Please read the following sections from the AMBA AXI and ACE Protocol Specification (use link from previous reading assignment).

  • Write Transaction Dependencies: Pages A3-41 - A3-42
  • Transaction Structure: Pages A3-44 - A3-55 (skip Byte invariance)
  • Multiple Transaction: Pages A5-75 - A5-82 (skip A5-81, and A5.3.3, these discuss * AXI-3 legacy issues).
  • Ordering Model: A6-84 - A6-88.
  • Chapter B1, AMBA AXI4-Lite: B1-121 - B1-126.

Study Questions

  1. A burst length of 256 is supported for what type of burst?
  2. Why must you be careful when discarding data when accessing a FIFO?
  3. How do you reduce the number of data transfers in a write burst?
  4. What value must you assign to ARSIZE if you want to read 128 bytes in a single transfer?
  5. What values are possible for ARSIZE if you want to read 128 bytes over multiple transactions (think about it, what is the difference between a transfer and a transaction)? Assume that the data read bus is 1024 wires wide.
  6. What limits the maximum number of bytes that can be transferred in a beat?
  7. Explain the difference between a FIXED and INCR burst type.
  8. Explain how to specify a INCR burst type?
  9. How many write strobes are there for a 512-bit bus? a 256-bit bus? an 8-bit bus?
  10. What is a byte lane?
  11. When does the master use different strobes for each beat of a transfer?
  12. Assume a starting address of 0X4, a 64-bit bus, and a 32-bit transfer. Which bits of the data bus will be written during the first transfer?
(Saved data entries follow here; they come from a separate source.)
Lemma covered_iter_done d0 tail d c : covered_iter d0 tail d c -> covered d c.
Proof.
  intros (_ & _ & _ & Ha & Hc) ms seq Hl. destruct (Hc ms seq Hl) as [?|Hin]; [by right|]. left.
  apply list_elem_of_fmap in Hin as (kv & -> & Hin). exact (proj1 (Forall_forall _ _) Ha _ Hin).
Qed.

(** Reading the first key of the tail moves the cursor to it. *)
Lemma covered_iter_cons d0 key value tail d c d' c' :
  covered_iter d0 ((key, value) :: tail) d c ->
  c_stream c' = c_stream c -> cursor c' = Some key -> released c' = released c -> shrinks d d' ->
  (forall ms seq, key <> entryKey (c_stream c) ms seq -> formatID ms seq ∈ pending c -> in_uint64 ms -> in_uint64 seq ->
     formatID ms seq ∈ pending c') ->
  (forall ms seq, key = entryKey (c_stream c) ms seq -> live_entry d' (c_stream c) ms seq -> formatID ms seq ∈ pending c') ->
  covered_iter d0 tail d' c'.
Proof.
  intros (Hsh & Hso & Hv & Ha & Hc) Hst Hcu Hre Hsh' Hp1 Hp2.
  change (((key, value) :: tail).*1) with (key :: tail.*1) in *.
  apply StronglySorted_inv in Hso as [Hso Hlt]. apply Forall_cons in Hv as [_ Hv].
  split_and!; [by etransitivity|done|done| |].
  - apply Forall_forall. intros kv Hin. unfold ahead. rewrite Hcu. apply (proj1 (Forall_forall _ _) Hlt).
    by apply list_elem_of_fmap_2.
  - intros ms seq Hl. rewrite Hst in *. destruct (decide (key = entryKey (c_stream c) ms seq)) as [He|Hne].
    { left. left. by apply Hp2. }
    destruct (Hc ms seq) as [[Hh|Hh]|Hin]; [by eapply live_shrinks| | |].
    + left. left. destruct Hl as (? & ? & _). by apply Hp1.
    + left. right. by rewrite Hre.
    + apply elem_of_cons in Hin as [?|?]; [by subst|by right].
Qed.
Is this an aligned access?
  13. How does the slave indicate the success or failure of a read or write transaction?
  14. (T or F) The slave terminates the bus transaction by transmitting an error response.
  15. (T or F) A slave can signal different responses for different beats of a burst write transaction.
  16. The AXI bus is asymmetric with regard to read and write channels, e.g., reads can have a response per transfer and writes have a single response per transaction. Why do you think they did things this way?
  17. How does AXI control ordering of transactions?
  18. Why does performing transactions out of order potentially improve performance?
  19. What is the read reordering depth? How is it used?
  20. How can you force order between read and write operations?
  21. (T or F) Once the master has sent all of the write data, the write transaction is complete.
  22. Why do master transaction IDs vary in bit-width?
  23. (T or F) Transactions issued by multiple masters with the same IDs must be performed in order.

The questions below correspond to the section on AMBA AXI4-Lite.

  1. What is the burst length for a transaction?
  2. (T or F) All accesses must be 32 or 64 bits wide.
  3. (T or F) Masters don’t have to support byte slaves.
  4. (T or F) AXI-Lite doesn’t support multiple outstanding transactions because it does not support transaction IDs.